The same is true for your body. Think of your vital organs as key cities linked together by a network of motorways and main roads – the arteries and veins. When there’s a problem in one, things often go wrong elsewhere. This is especially true of the heart and kidneys, which work very closely together.
How they work together
The heart’s job is to send a continuous supply of oxygenated blood around the body. The kidney filters the blood, extracting waste in the form of urine, and also helps regulate the water and salt levels to control blood pressure.
Relatively recent research has shown that heart failure is a significant risk factor for kidney disease
Relatively recent research has shown that heart failure is a significant risk factor for kidney disease. When the heart is no longer pumping efficiently it becomes congested with blood, causing pressure to build up in the main vein connected to the kidneys and leading to congestion of blood in the kidneys, too. The kidneys also suffer from the reduced supply of oxygenated blood.
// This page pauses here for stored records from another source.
(** The credentials: from the file [credentials] when there is one, from
    the operator otherwise. *)
Definition load_credentials (w : world) : M (string * string * string) :=
  let credentials_file := "credentials" in
  b <- isfile credentials_file (credentials w) ;;
  if b then
    log INFO "Loading credentials from file: %s" [AStr credentials_file] ;;
    try_except
      (f <- open_lines credentials_file
              (match credentials w with Some c => c | None => inl ENOENT end) ;;
       let lines := map strip f in
       if (3 <=? length lines)%nat then
         ret (nth 0 lines "", nth 1 lines "", nth 2 lines "")
       else
         log ERROR "Credentials file missing required lines." [] ;;
         sys_exit (ExitMsg "Credentials file must have at least 3 lines: Tenant ID, Client ID, Client Secret."))
      is_Exception
      (fun e =>
         log ERROR "Error reading credentials file: %s" [AExn e] ;;
         sys_exit (ExitMsg "Error reading credentials file. Check app.log for details."))
  else
    log INFO "Prompting user for credentials." [] ;;
    tenant_id <- input w "Enter Tenant ID: " ;;
    client_id <- input w "Enter Client ID: " ;;
    client_secret <- input w "Enter Client Secret: " ;;
    if negb (truthy tenant_id && truthy client_id && truthy client_secret) then
      log ERROR "Missing credential input from user." [] ;;
      sys_exit (ExitMsg "Tenant ID, Client ID, and Client Secret are required.")
    else ret (tenant_id, client_id, client_secret).

(** The part of [main] that reads the CSV file.  The two [except] clauses
    of the one [try] are tried in their order; [SystemExit] is no
    [Exception] and passes. *)
Definition process_csv (w : world) (csv_file tenant_id : string)
  (bearer_token : json) : M unit :=
  try_except
    (csvfile <- open_lines csv_file (csv w) ;;
     log INFO "Opened CSV file: %s" [AStr csv_file] ;;
     let reader := DictReader (csv_reader (skip_comments csvfile)) FIELDNAMES in
     for_rows w tenant_id bearer_token 1 reader)
    is_Exception
    (fun e =>
       if is_FileNotFoundError e then
         log ERROR "CSV file not found: %s" [AStr csv_file] ;;
         print [AStr "CSV file "; AStr csv_file; AStr " not found"] ;;
         sys_exit (ExitCode 1)
       else
         log ERROR "Unexpected error opening CSV: %s" [AExn e] ;;
         print [AStr "Unexpected error opening CSV: "; AExn e] ;;
         sys_exit (ExitCode 1)).

Definition main (w : world) : M unit :=
  if negb (length (argv w) =? 2)%nat then
    print [AStr "Usage: python configure_ap_ports.py <filename.csv>"] ;;
    log ERROR "Incorrect usage: missing CSV filename argument." [] ;;
    sys_exit (ExitCode 1)
  else
    let csv_file := nth 1 (argv w) "" in
    c <- load_credentials w ;;
    let '(tenant_id, client_id, client_secret) := c in
    bearer_token <- get_bearer_token w tenant_id client_id client_secret ;;
    process_csv w csv_file tenant_id bearer_token.

(** The process from its start to its end: the exit status and the events.
    [sys.exit] with a message writes it to the standard error and exits
    with 1, as does an exception that nobody caught, with its traceback. *)
Definition run (w : world) : Z * list event :=
  match main w [] with
  | (Ok _, tr) => (0, tr)
  | (Raise (SystemExit (ExitCode n)), tr) => (n, tr)
  | (Raise (SystemExit (ExitMsg s)), tr) => (1, tr ++ [Stderr s])
  | (Raise e, tr) => (1, tr ++ [Traceback e])
  end.

Definition exit_status (w : world) : Z := fst (run w).
Definition trace (w : world) : list event := snd (run w).

End Script.

(** ** A reader for CSV text without quotes *)

(** The line without its line terminator. *)
Fixpoint chomp (s : string) : string :=
  match s with
  | EmptyString => EmptyString
  | String c rest =>
      match c, rest with
      | "010"%char, EmptyString => EmptyString
      | "013"%char, EmptyString => EmptyString
      | "013"%char, String "010" EmptyString => EmptyString
      | _, _ => String c (chomp rest)
      end
  end.

(** The fields of a line: the pieces between the commas. *)
Fixpoint split_commas (cur : string) (s : string) : list string :=
  match s with
  | EmptyString => [cur]
  | String c rest =>
      if Ascii.eqb c "," then cur :: split_commas EmptyString rest
      else split_commas (cur ++ String c EmptyString)%string rest
  end.

(** What [csv.reader] yields on lines that hold no quote character: one
    record per line, no field for a blank line. *)
Definition plain_csv_reader (lines : list string) : list (list string) :=
  map (fun line => match chomp line with
                   | EmptyString => []
                   | s => split_commas EmptyString s
                   end) lines.

(** * Properties *)

(** ** Reasoning about the monad *)

Ltac unfold_py :=
  unfold log, print, sys_exit, input, isfile, open_lines, send,
    raise_for_status, response_json, json_get, getitem, value_strip,
    value_int, bind, ret, raise, emit, try_except in *.

(** Traces are compared with their appends nested to the right. *)
Ltac norm_trace := repeat rewrite <- app_assoc; cbn [app].

Lemma bind_Ok {A B} (m : M A) (k : A -> M B) tr a tr' :
  m tr = (Ok a, tr') -> bind m k tr = k a tr'.
Proof. intros H. unfold bind. rewrite H. reflexivity. Qed.

Lemma bind_Raise {A B} (m : M A) (k : A -> M B) tr e tr' :
  m tr = (Raise e, tr') -> bind m k tr = (Raise e, tr').
Proof. intros H. unfold bind. rewrite H. reflexivity. Qed.

Lemma try_except_Ok {A} (m : M A) catches h tr a tr' :
  m tr = (Ok a, tr') -> try_except m catches h tr = (Ok a, tr').
Proof. intros H. unfold try_except. rewrite H. reflexivity. Qed.

(** ** [skip_comments] *)

Lemma skip_comments_split (lines : list string) :
  exists dropped,
    lines = dropped ++ skip_comments lines /\
    forallb is_comment dropped = true.
Proof.
  induction lines as [|line rest IH].
  - exists []. split; reflexivity.
  - cbn [skip_comments]. destruct (is_comment line) eqn:Hc; cbn [negb].
    + destruct IH as (dropped & Heq & Hall).
      exists (line :: dropped). split.
      * cbn [app]. f_equal. exact Heq.
      * cbn [forallb]. rewrite Hc, Hall. reflexivity.
    + exists []. split; reflexivity.
Qed.

Lemma skip_comments_head (lines : list string) :
  match skip_comments lines with
  | [] => True
  | first :: _ => is_comment first = false
  end.
Proof.
  induction lines as [|line rest IH]; cbn [skip_comments].
  - exact I.
  - destruct (is_comment line) eqn:Hc; cbn [negb]; [exact IH | exact Hc].
Qed.

(** C5.  The lines that [skip_comments] yields are the input without its
    leading run of comment lines: the input is some lines that all are
    comments ([lstrip] of the line starts with [#]), followed by exactly
    the yielded lines, unchanged and in their order; and the first yielded
    line, when there is one, is no comment.  So a leading comment line is
    never passed on as data, while everything from the first other line on
    is yielded whatever it starts with. *)
Theorem skip_comments_drops_leading_comments (lines : list string) :
  exists dropped,
    lines = dropped ++ skip_comments lines /\
    forallb is_comment dropped = true /\
    match skip_comments lines with
    | [] => True
    | first :: _ => is_comment first = false
    end.
Proof.
  destruct (skip_comments_split lines) as (dropped & Heq & Hall).
  exists dropped. repeat split; try assumption.
  apply skip_comments_head.
Qed.

Example skip_comments_keeps_later_comments :
  skip_comments ["# header"; "  # indented comment"; "V1,AP100,1,10";
                 "# not a header"; "V2,AP200,2,20"]
  = ["V1,AP100,1,10"; "# not a header"; "V2,AP200,2,20"].
Proof. reflexivity. Qed.

Example skip_comments_only_comments : skip_comments ["# a"; "#b"] = [].
Proof. reflexivity. Qed.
When the kidneys become impaired, the hormone system, which regulates blood pressure, goes into overdrive in an attempt to increase blood supply to the kidneys. The heart then has to pump against higher pressure in the arteries, and eventually suffers from the increase in workload.
It’s routine for doctors to check your kidney function if they believe you may have heart disease. A simple blood test can check if the level of creatinine, a waste product usually secreted by the kidneys, is raised, suggesting impairment. Some patients may also need an ultrasound or CT scan to help examine their kidneys’ structure and function.
Can it be treated?
Combined heart and kidney disease is usually treated with several drugs. Control of high blood pressure is key.
Water tablets, or diuretics, help reduce blood pressure and remove excess fluid as they make the kidneys excrete more water and salt. Swollen ankles are a common indication of excess fluid: talk to your doctor if this keeps happening to you.
Other drugs include ace inhibitors (ramipril, enalapril, lisinopril, perindopril), beta blockers (bisoprolol, carvedilol, nebivolol) and aldosterone blockers (spironolactone, eplerenone). These all benefit patients with heart failure as they counteract the over-activation of the hormone system. However, they can have a negative effect on the kidneys so it takes careful monitoring and frequent blood tests to get the balance right.
How you can reduce your risk:
- Be a non-smoker.
- Eat a low-salt diet.
- Ask your doctor or nurse how to adjust drug dosage according to your blood test results and weight. Weigh yourself regularly at home to warn of fluid overload or dehydration.
- Get to know your drugs – ask your doctor, specialist nurse or pharmacist to explain.
- Exercise regularly – swimming, cycling, dancing or power walking all help to lower blood pressure and improve heart and muscle function.
Meet the expert
Dr Paul Kalra is a Consultant Cardiologist at Portsmouth Hospitals NHS Trust, and has a sub specialty interest in heart failure. He maintains an active research interest and has in excess of 70 peer reviewed publications. He is UK Principle Investigator for a worldwide epidemiological study for patients with coronary artery disease (CLARIFY), which has recruited almost 35,000 subjects (nearly 2,500 in UK).
He has a clinical and academic interest in patients with cardio-renal disease. He was co-organiser of the UKs first national Cardio-Renal Conference in 2006; this has now developed into a very successful annual meeting with around 150 delegates. He edited ‘Specialist Training in Cardiology’ which was Highly Commended in the 2006 BMA Medical Book Competition.